In addition to the daytime and night-time diary questions a composite summary variable was created to determine a child’s percentage of days without asthma. A day without asthma was defined as a day that met all of the following criteria: no β agonist use (either daytime or night-time), no daytime asthma symptoms (symptom score, 0), no night-time awakenings, no unscheduled visits to a physician or an emergency department or admission to a hospital for asthma, and no oral steroid use. Each child’s percentage of days without asthma was calculated for each week in the study. The percentage of days without asthma was compared between the stable and new onset/worse groups for week 1 (discriminant validity), and the change from week 1 to week 3 in the average days without asthma each week was compared between groups (responsiveness of the days without asthma measure to change in asthma treatment).

The number of school days missed and the number of asthma attacks are reported to describe differences between the study children with stable asthma and new onset/worse asthma. The number of children who missed one or more school days and the total number of days missed divided by the total number of school days are reported by study week and for the total study period. Asthma attacks were defined in the diary record as a visit to a doctor, emergency department, or hospital for asthma (other than a scheduled visit to a doctor), or treatment with oral steroids during the previous 24 hours. Response options were “yes” = 1 or “no” = 0. The number of children who had one or more attack days, and the total number of attack days divided by the total number of study days are reported by study week and for the total study period. The stable and new onset/worse asthma populations were compared at week 1 with respect to the difference in the proportion of children who missed one or more school days (that is, the difference between two binomial proportions), and with respect to the proportion of children who had at least one attack day.

Results

One hundred and six patients, aged 6–14 years, were enrolled across the eight clinical sites. Fifty three children were classified into the stable asthma group (requiring no change in asthma treatment) and 53 children into the new onset or worsening asthma group (requiring either initiation or increase in anti-inflammatory asthma treatment). Table 1 provides demographic data, visit 1 per cent predicted FEV1, week 1 diary data for PEF, and puffs of β agonist inhaler used for children in the stable asthma group and new onset/worse asthma group. As planned, the number of children in each age category was comparable (54 (51%) of the children were 6–8 years of age and 52 (49%) were 9–14 years of age).

Table 1

Baseline characteristics for patients by baseline asthma status

The baseline data show that the stable and new onset/worse groups were similar in mean age, sex, and race. As expected, the mean per cent predicted FEV1 at visit 1 was less (p < 0.053) and the use of β agonist during the day (daytime β agonist use) for week 1 was significantly greater (p < 0.0001) for the new onset/worse patients than for the stable patients. Also as expected, morning and evening PEF measures were lower, but the differences were marginal, and the use of overnight β agonist inhalers was slightly greater in the new onset/worse group.

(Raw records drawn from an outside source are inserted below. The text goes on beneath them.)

Lemma throws_only_lookup x : throws_only rejects_program (lookup x).
Proof.
  intros c e c' H. unfold lookup in H. revert H. mbeta.
  destruct (env c !! x); [raised|]. intros H. by simplify_eq.
Qed.

Create HintDb throws discriminated.

(** One step through a method: a primitive that raises nothing, a raise of
    an error that rejects the program, a conditional, a method already gone
    through, or a bind. *)
Ltac throws_step :=
  lazymatch goal with
  | |- throws_only _ (if ?b then _ else _) => destruct b
  | |- throws_only _ (mret _) => apply throws_only_ret
  | |- throws_only _ (throw _) => apply throws_only_throw; exact I
  | |- throws_only _ (lookup _) => apply throws_only_lookup
  | |- throws_only _ fresh => apply throws_only_fresh
  | |- throws_only _ add_op => apply throws_only_add_op
  | |- throws_only _ get => apply throws_only_get
  | |- _ =>
      first [ assumption
            | solve [auto 1 with throws nocore]
            | apply throws_only_modify
            | apply throws_only_bind; [|intros ?] ]
  end.

Ltac throws := repeat throws_step.

Lemma throws_only_add_arg P op : throws_only P (add_arg op).
Proof. unfold add_arg. throws. Qed.

Lemma throws_only_output P op k : throws_only P (output op k).
Proof. unfold output. throws. Qed.

Lemma throws_only_output_size P op : throws_only P (output_size op).
Proof. unfold output_size. throws. Qed.

Lemma throws_only_mutable_n P a : throws_only P (mutable_n a).
Proof. unfold mutable_n. throws. Qed.

#[local] Hint Resolve throws_only_add_arg throws_only_output
  throws_only_output_size throws_only_mutable_n : throws.

Lemma throws_only_constValue t : throws_only rejects_program (constValue t).
Proof. destruct t; simpl; throws. Qed.

Lemma throws_only_fillArg_list arg trees :
  throws_only rejects_program (fillArg_list arg trees).
Proof.
  induction trees as [|t trees IH]; simpl; [throws|].
  apply throws_only_bind; [apply throws_only_constValue|].
  intros [v f]. throws.
Qed.

Lemma throws_only_fillArg arg attr : throws_only rejects_program (fillArg arg attr).
Proof.
  unfold fillArg. apply throws_only_bind; [throws|]. intros _.
  destruct (snd attr) as [x|v f|x ins ats|type input|kind trees]; try throws.
  destruct kind; try throws. apply throws_only_fillArg_list.
Qed.

#[local] Hint Resolve throws_only_fillArg : throws.

Lemma throws_only_fill_args op attributes :
  throws_only rejects_program (fill_args op attributes).
Proof. induction attributes as [|a attributes IH]; simpl; throws. Qed.

Lemma throws_only_add_inputs P op values : throws_only P (add_inputs op values).
Proof. induction values as [|v values IH]; simpl; throws. Qed.

Lemma throws_only_emitConst v output type_ident :
  throws_only rejects_program (emitConst v output type_ident).
Proof. unfold emitConst. throws. Qed.

Lemma throws_only_getType type : throws_only rejects_program (getType type).
Proof. destruct type; simpl; throws. Qed.

Lemma throws_only_check_shape_only builtin_type attributes has_shape :
  throws_only rejects_program (check_shape_only builtin_type attributes has_shape).
Proof.
  intros c e c' H. rewrite check_shape_only_run in H.
  destruct (find (fun a => negb (String.eqb (fst a) "shape")) attributes);
    by simplify_eq.
Qed.

#[local] Hint Resolve throws_only_fill_args throws_only_add_inputs
  throws_only_emitConst throws_only_getType throws_only_check_shape_only : throws.

Lemma throws_only_emitOperator kind ninputs values :
  is_operator kind = true ->
  throws_only rejects_program (emitOperator kind ninputs values).
Proof.
  intros Hkind [e [nm ops] fr n] err c' H.
  rewrite emitOperator_run in H by done. discriminate H.
Qed.

Lemma throws_only_emitCall name values attributes :
  throws_only rejects_program (emitCall name values attributes).
Proof. unfold emitCall. throws. Qed.

(** The built-ins read [attributes()[0]] only where there is no operand, and
    they have refused by then a call with neither operand nor attribute. *)
Lemma throws_only_emitFill builtin_type values attributes :
  throws_only rejects_program (emitFill builtin_type values attributes).
Proof.
  destruct values as [|value0 values].
  - destruct attributes as [|attribute0 attributes].
    + intros c e c' H.
      destruct (decide (builtin_type = "zeros" \/ builtin_type = "ones")).
      * rewrite emitFill_arity in H; [by simplify_eq|by constructor|].
        right. left. by simpl.
      * rewrite emitFill_arity in H; [by simplify_eq|by constructor|].
        right. right. by simpl.
    + unfold emitFill. throws.
  - unfold emitFill. throws.
Qed.

Lemma throws_only_getValue t :
  throws_only rejects_program (emit t) -> throws_only rejects_program (getValue t).
Proof.
  intros Ht. destruct t; unfold getValue, getValue_; throws.
Qed.

Lemma throws_only_getValues trees :
  Forall (fun t => throws_only rejects_program (emit t)) trees ->
  throws_only rejects_program (getValues trees).
Proof.
  induction 1 as [|t trees Ht _ IH]; [unfold getValues; simpl; throws|].
  rewrite getValues_cons.
  apply throws_only_bind; [by apply throws_only_getValue|]. intros v. throws.
Qed.

Lemma throws_only_emit t : throws_only rejects_program (emit t).
Proof.
  induction t as [name|v type_ident|name inputs attributes IH|type input IH|kind trees IH]
    using Tree_ind'.
  - simpl. throws.
  - simpl. throws.
  - rewrite emit_Apply. destruct (is_builtin name).
    + rewrite emitFillOp_eq.
      apply throws_only_bind; [by apply throws_only_getValues|].
      intros values. apply throws_only_emitFill.
    + apply throws_only_bind; [by apply throws_only_getValues|].
      intros values. apply throws_only_emitCall.
  - simpl. apply throws_only_bind; [apply throws_only_getType|]. intros c2type.
    apply throws_only_bind; [by apply throws_only_getValue|]. intros v. throws.
  - rewrite emit_Compound. destruct (is_operator kind) eqn:Hkind; [|throws].
    apply throws_only_bind; [by apply throws_only_getValues|].
    intros values. by apply throws_only_emitOperator.
Qed.
Definition set_model (v : weights) (s : self) : self :=
  mkSelf (game_duration s) (score_scope s) (epsilon s) (gamma s)
    (huber_loss s) (use_softmax_sampling s) (epsilon_decay s) (min_epsilon s)
    (learning_rate s) (batch_size s) (doubleDQN s) (save_model_round s)
    (r_sum s) v (old_model s) (memory s) (num_of_samples s) (sum_of_loss s)
    (out s).

Definition set_old_model (v : weights) (s : self) : self :=
  mkSelf (game_duration s) (score_scope s) (epsilon s) (gamma s)
    (huber_loss s) (use_softmax_sampling s) (epsilon_decay s) (min_epsilon s)
    (learning_rate s) (batch_size s) (doubleDQN s) (save_model_round s)
    (r_sum s) (model s) v (memory s) (num_of_samples s) (sum_of_loss s)
    (out s).

Definition set_memory (v : buffer) (s : self) : self :=
  mkSelf (game_duration s) (score_scope s) (epsilon s) (gamma s)
    (huber_loss s) (use_softmax_sampling s) (epsilon_decay s) (min_epsilon s)
    (learning_rate s) (batch_size s) (doubleDQN s) (save_model_round s)
    (r_sum s) (model s) (old_model s) v (num_of_samples s) (sum_of_loss s)
    (out s).

Definition set_num_of_samples (v : Z) (s : self) : self :=
  mkSelf (game_duration s) (score_scope s) (epsilon s) (gamma s)
    (huber_loss s) (use_softmax_sampling s) (epsilon_decay s) (min_epsilon s)
    (learning_rate s) (batch_size s) (doubleDQN s) (save_model_round s)
    (r_sum s) (model s) (old_model s) (memory s) v (sum_of_loss s) (out s).

Definition set_sum_of_loss (v : Q) (s : self) : self :=
  mkSelf (game_duration s) (score_scope s) (epsilon s) (gamma s)
    (huber_loss s) (use_softmax_sampling s) (epsilon_decay s) (min_epsilon s)
    (learning_rate s) (batch_size s) (doubleDQN s) (save_model_round s)
    (r_sum s) (model s) (old_model s) (memory s) (num_of_samples s) v (out s).

(** One more entry of [out]. *)
Definition emit (e : event) (s : self) : self :=
  mkSelf (game_duration s) (score_scope s) (epsilon s) (gamma s)
    (huber_loss s) (use_softmax_sampling s) (epsilon_decay s) (min_epsilon s)
    (learning_rate s) (batch_size s) (doubleDQN s) (save_model_round s)
    (r_sum s) (model s) (old_model s) (memory s) (num_of_samples s)
    (sum_of_loss s) (out s ++ [e]).

(** ** Module constants *)

Definition EPSILON : Q := 2.
Definition MIN_EPSILON : Q := 33 # 100.
Definition GAMMA : Q := 3 # 4.
Definition BUFFER_SIZE : Z := 6000.
(** X19: on a timeline of 12 weeks or more every long run of the plan is
    between 6 and 22 miles, the long runs before the taper are at least
    the larger of the longest run and 8, capped at 22, and they do not
    decrease from week to week. *)
Theorem long_runs_stay_between_6_and_22
        (weeks : Z) (fitness_level : string) (longest : Q) :
  (12 <= weeks)%Z ->
  let progression :=
    match _generate_key_workouts weeks fitness_level longest with
    | WithProgression _ progression _ :: _ => progression
    | _ => []
    end in
  Z.of_nat (List.length progression) = weeks
  /\ Forall (fun x => 6 <= x /\ x <= 22) progression
  /\ (forall i j : nat,
        (i <= j)%nat -> (Z.of_nat j < weeks - 4)%Z ->
        min (max longest 8) 22 <= nth i progression 0
        /\ nth i progression 0 <= nth j progression 0).
Proof.
  intros Hw. unfold _generate_key_workouts. cbn [app].
  rewrite long_runs_of_long_timeline by exact Hw.
  rewrite slice_to_all
    by (try apply long_timeline_progression_length; lia).
  cbn zeta. split; [|split].
  - rewrite long_timeline_progression_length by exact Hw. lia.
  - unfold long_timeline_progression. apply Forall_app. split.
    + apply Forall_forall. intros x Hx. apply in_map_iff in Hx.
      destruct Hx as (i & <- & _).
      pose proof (proj1 (long_run_level_from_start (max longest 8) i)).
      pose proof (max_ge_r longest 8).
      pose proof (min_le_r (long_run_level (max longest 8) i) 22).
      split; [|lra]. apply Qle_trans with (min 8 22); [vm_compute; discriminate|].
      apply min_monotone. lra.
    + repeat constructor; vm_compute; discriminate.
  - intros i j Hij Hj. unfold long_timeline_progression.
    assert (Hn : forall k, (k < Z.to_nat (weeks - 4))%nat ->
              nth k (map (fun i => min (long_run_level (max longest 8) i) 22)
                       (seq 0 (Z.to_nat (weeks - 4))) ++ [18; 12; 8; 6]) 0
              = min (long_run_level (max longest 8) k) 22).
    { intros k Hk. rewrite app_nth1 by (now rewrite length_map, length_seq).
      rewrite (nth_indep _ 0 (min (long_run_level (max longest 8) 0) 22))
        by (now rewrite length_map, length_seq).
      rewrite (map_nth (fun i => min (long_run_level (max longest 8) i) 22)).
      now rewrite seq_nth. }
    rewrite !Hn by lia. split.
    + apply min_monotone. apply long_run_level_from_start.
    + apply min_monotone. now apply long_run_level_monotone.
Qed.

Lemma long_runs_stay_between_6_and_22_witness :
  Forall (fun x => 6 <= x /\ x <= 22)
    match _generate_key_workouts 16 "Intermediate" 14 with
    | WithProgression _ progression _ :: _ => progression
    | _ => []
    end.
Proof.
  apply (long_runs_stay_between_6_and_22 16 "Intermediate" 14).
  discriminate.
Defined.

Lemma short_weeks_cases weeks :
  (4 <= weeks < 12)%Z ->
  weeks = 4%Z \/ weeks = 5%Z \/ weeks = 6%Z \/ weeks = 7%Z \/ weeks = 8%Z
  \/ weeks = 9%Z \/ weeks = 10%Z \/ weeks = 11%Z.
Proof. lia. Qed.

(** X20: on a timeline of 4 to 11 weeks the long-run progression is
    shorter than the plan: it starts at the larger of the longest run and
    8, goes up by 2 for at most three entries without any cap, and ends
    with 12 and 8, five entries at most. *)
Theorem short_timeline_long_runs_are_fewer_than_weeks
        (weeks : Z) (fitness_level : string) (longest : Q) :
  (4 <= weeks < 12)%Z ->
  let progression :=
    match _generate_key_workouts weeks fitness_level longest with
    | WithProgression _ progression _ :: _ => progression
    | _ => []
    end in
  let start := max longest 8 in
  (Z.of_nat (List.length progression) < weeks)%Z
  /\ (exists n : nat,
        (1 <= n <= 3)%nat
        /\ progression =
             map (fun i => start + inject_Z (2 * Z.of_nat i)) (seq 0 n)
             ++ [12; 8]).
Proof.
  intros Hw. apply short_weeks_cases in Hw.
  unfold _generate_key_workouts, long_runs_of. cbn [app].
  repeat (destruct Hw as [Hw|Hw]); subst weeks; cbn zeta.
  - split; [vm_compute; reflexivity|]. exists 1%nat. split; [lia|reflexivity].
  - split; [vm_compute; reflexivity|]. exists 2%nat. split; [lia|reflexivity].
  - split; [vm_compute; reflexivity|]. exists 2%nat. split; [lia|reflexivity].
  - split; [vm_compute; reflexivity|]. exists 3%nat. split; [lia|reflexivity].
  - split; [vm_compute; reflexivity|]. exists 3%nat. split; [lia|reflexivity].
  - split; [vm_compute; reflexivity|]. exists 3%nat. split; [lia|reflexivity].
  - split; [vm_compute; reflexivity|]. exists 3%nat. split; [lia|reflexivity].
  - split; [vm_compute; reflexivity|]. exists 3%nat. split; [lia|reflexivity].
Qed.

Excellent internal consistency of the three asthma symptom daytime questions was demonstrated by a Cronbach’s alpha of 0.94, which demonstrates that the three daytime asthma symptom questions and the activity question can be combined into one daytime asthma symptom/activity scale. For each study week, the mean scores of the daytime asthma symptom questions and the awakening question for both the new onset/worse and stable groups were less than 1 (out of a possible 6 point scale for the three daytime symptoms (range, 0–5) and a 4 point scale for the night-time awakenings question (range, 0–3)). Only 48 of the children (45%) had at least one nocturnal awakening as a result of asthma during the first week (20 patients in the stable group (38%) and 28 patients in the new onset/worse group (53%)).

Table 2 gives the mean (SD) scores, median, and range of scores for the three daytime diary asthma symptom questions, and the night-time diary awakening as a result of asthma question for study week 1. The three average daytime asthma symptom question scores and the total daytime symptoms/activity scale scores were significantly worse (greater) in the new onset/worse group compared with the stable group for the first week of our study, demonstrating good discriminant validity of the questions and the total symptom/activity scale. There was no significant difference in the mean score for the asthma awakening question between the two groups.

Table 2

Assessment of discriminant validity: scores for week 1 for daytime and awakening symptom diary records

Table 2 also gives the differences between the stable and new onset/worse groups for the days without asthma during week 1. There were significant differences between groups, with an average of 39.6% of days being a day without asthma in the stable group compared with 11.6% of days in the new onset/worse group (p < 0.001).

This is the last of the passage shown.